Case StudyServerless

BBC Online: Architecting for Scale with the Cloud and Serverless

Matthew Clark discusses how the BBC’s website is designed in a scalable, performant, and resilient way, what the architectural solution is, and some of the technologies used.

Speaking at QCon Plus 2021 Matthew Clark provides a detailed analysis of the BBC Online platform, which powers sites like BBC News, the number one news site in the world.

The estate publishes in over 40 different languages, spans a massive content portfolio covering radio, podcasts, live events and childrens e-learning materials, and includes over 15 apps like the BBC iPlayer.

Architecture

From 3m:20s Matthew begins an overview of the architecture, highlighting that last year the BBC switched off their on-premise data centres and moved to the Cloud.

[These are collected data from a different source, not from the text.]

(** Every event: the call-back returns; bound and names stay; the flag is
    the old one or the event's; the buffers grow by the event's spans. *)
Lemma deliver_effect (e : kvs_event) (p : proc) :
  exists p',
    deliver wave_write e p = (p', Ok tt) /\
    end_fragment (self p') = end_fragment (self p) /\
    past_end_fragment (self p') =
      past_end_fragment (self p) || sets_flag_of (end_fragment (self p)) e /\
    from_audio_fragments (self p') =
      from_audio_fragments (self p)
        ++ from_span_of (end_fragment (self p)) e /\
    to_audio_fragments (self p') =
      to_audio_fragments (self p) ++ to_span_of (end_fragment (self p)) e.
Proof.
  destruct e as [dom | |]; cbn.
  - destruct (on_fragment_arrived_effect dom p)
      as (p' & H & _ & _ & He & Hf & Hfrom & Hto & _).
    exists p'. auto.
  - destruct (on_stream_read_complete_effect p)
      as (p' & H & _ & _ & He & Hf & Hfrom & Hto).
    exists p'. rewrite Hf, Hfrom, Hto, orb_true_r, !app_nil_r. auto.
  - exists p. unfold on_stream_read_exception, ret.
    rewrite orb_false_r, !app_nil_r. auto.
Qed.

Lemma deliver_all_app (evs evs' : list kvs_event) (p : proc) :
  deliver_all wave_write (evs ++ evs') p =
  deliver_all wave_write evs' (fst (deliver_all wave_write evs p)).
Proof.
  revert p. induction evs as [| e evs IH]; intros p; cbn; [reflexivity |].
  unfold bind.
  destruct (deliver_effect e p) as (p' & H & _). rewrite H. apply IH.
Qed.

(** A whole trace: it is delivered to the end; each buffer is the old
    one followed by the spans of the events, in arrival order. *)
Lemma deliver_all_effect (evs : list kvs_event) (p : proc) :
  exists p',
    deliver_all wave_write evs p = (p', Ok tt) /\
    end_fragment (self p') = end_fragment (self p) /\
    past_end_fragment (self p') =
      past_end_fragment (self p)
        || existsb (sets_flag_of (end_fragment (self p))) evs /\
    from_audio_fragments (self p') =
      from_audio_fragments (self p)
        ++ List.concat (map (from_span_of (end_fragment (self p))) evs) /\
    to_audio_fragments (self p') =
      to_audio_fragments (self p)
        ++ List.concat (map (to_span_of (end_fragment (self p))) evs).
Proof.
  revert p. induction evs as [| e evs IH]; intros p; cbn.
  - exists p. unfold ret. rewrite orb_false_r, !app_nil_r. auto.
  - unfold bind.
    destruct (deliver_effect e p) as (p1 & H & He & Hf & Hfrom & Hto).
    rewrite H.
    destruct (IH p1) as (p' & H' & He' & Hf' & Hfrom' & Hto').
    exists p'. rewrite H', He', Hf', Hfrom', Hto', He, Hf, Hfrom, Hto.
    rewrite orb_assoc, <- !app_assoc. auto.
Qed.

(** The wait ends, with the flag set, as soon as some event of the trace
    sets it. *)
Lemma await_returns (evs : list kvs_event) (lag : nat) (p : proc) :
  past_end_fragment (self p)
    || existsb (sets_flag_of (end_fragment (self p))) evs = true ->
  exists p',
    await wave_write evs lag p = (p', Ok tt) /\
    past_end_fragment (self p') = true.
Proof.
  revert p. induction evs as [| e evs IH]; intros p Hset.
  - cbn in *. rewrite orb_false_r in Hset. rewrite Hset.
    exists p. unfold ret. rewrite firstn_nil. cbn. auto.
  - cbn [await].
    destruct (past_end_fragment (self p)) eqn:Hp.
    + destruct (deliver_all_effect (firstn lag (e :: evs)) p)
        as (p' & H & _ & Hf & _).
      exists p'. rewrite H, Hf, Hp. auto.
    + destruct (deliver_effect e p) as (p1 & H & He & Hf & _).
      rewrite H. apply IH. rewrite Hf, He, Hp.
      cbn in Hset. rewrite <- orb_assoc. exact Hset.
Qed.

(** The wait never ends when no event of the trace sets the flag. *)
Lemma await_hangs (evs : list kvs_event) (lag : nat) (p : proc) :
  past_end_fragment (self p)
    || existsb (sets_flag_of (end_fragment (self p))) evs = false ->
  snd (await wave_write evs lag p) = Hang.
Proof.
  revert p. induction evs as [| e evs IH]; intros p Hset.
  - cbn in *. rewrite orb_false_r in Hset. now rewrite Hset.
  - cbn [await]. cbn in Hset.
    apply orb_false_elim in Hset as [Hp Hrest].
    apply orb_false_elim in Hrest as [He Hevs].
    rewrite Hp.
    destruct (deliver_effect e p) as (p1 & H & Hend & Hf & _).
    rewrite H. apply IH. now rewrite Hf, Hend, Hp, He, Hevs.
Qed.

End ConsumerFacts.

(* ================================================================== *)
(** ** [int] reads back what [str] prints *)













(* ================================================================== *)
(** ** The bound *)

Lemma is_past_end_gt (f b : Z) : is_past_end f b = true <-> f > b.
Proof. unfold is_past_end. rewrite Z.gtb_gt. lia. Qed.



(* ================================================================== *)
(** ** Stream complete *)

(** C4. Handling stream-complete always ends with the termination flag
    set and returns normally, whatever the packaging of either buffer does
    (the [wave] collaborator is arbitrary here and may raise on every
    call); so the wait of [service_loop] ends on every trace in which a
    stream-complete event occurs. *)
Theorem C4_stream_complete_sets_flag
  (wave_write : bytes -> answer bytes) (p : proc)
  (before after : list kvs_event) (lag : nat) :
  (exists p',
     on_stream_read_complete wave_write p = (p', Ok tt) /\
     past_end_fragment (self p') = true) /\
  (exists p',
     await wave_write (before ++ StreamReadComplete :: after) lag p
       = (p', Ok tt) /\
     past_end_fragment (self p') = true).
Proof.
  split.
  - destruct (on_stream_read_complete_effect wave_write p)
      as (p' & H & _ & _ & _ & Hflag & _).
    exists p'. auto.
  - apply await_returns. rewrite existsb_app. cbn.
    now rewrite !orb_true_r.
Qed.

Thousands of content producers like journalists feed into CMS (Content Management Systems) and media stores, a variety of technologies such as relational databases. Search engines are also used here.

Users interface with server side HTML rendering and APIs for mobile apps, and business logic connects these to the content stores. CDNs and routing layers provide traffic management capabilities.

Caching

At 8m:30s he moves on to caching, which delivers scaling, speed, cost optimization and resilience, and is integrated with the traffic management layer, and is also in front of the content store and in between the app API and HTML rendering.

Mathew recommends Redis as a caching technology, which the BBC has been using for years. A key requirement is to keep the caches refreshed as content updates.

Serverless

From 12m:15s Mathew describes their use of serverless technologies. He highlights how virtual machines, containers and serverless are used, with the criteria for each being the trade off between how much control you have over each, and equally how little you have to manage.

The BBC use AWS Lambda for serving a lot of HTML rendering, and while the majority of requests perform at a fast rate they do experience a small percentage that perform very slowly due to the ‘serverless cold start‘ challenge.

Idle Function Problem

At 15m:00s he zooms in on the ‘Idle Function Problem’, where you are paying for compute time for functions that aren’t doing anything, magnified if functions are chained together.

If you compare the rack rate of equivalent virtual machine capability you’re paying 2-4 times as much to use serverless, but this balances out due to the fact you only pay for when you run code.

Serverless Architecture

From 19m:15s Matthew concludes by overlaying the role of serverless across the whole architecture he has described.

There are functions that are ideal for utilizing serverless for, such as the interface between the CMS and the content store, and some aspects of the content store itself can be serverless, although much of it is too complex for this. The HTML rendering and API gateway, and the business logic they use to connect to the content store, are ideal candidates for serverless.

Elements such as the traffic management are ill suited to serverless, as they want much more raw control over the performance.

Conclusion

From 22m:52s Matthew wraps up with an overview of how to organize the team structure around this architecture and fields audience Q&A.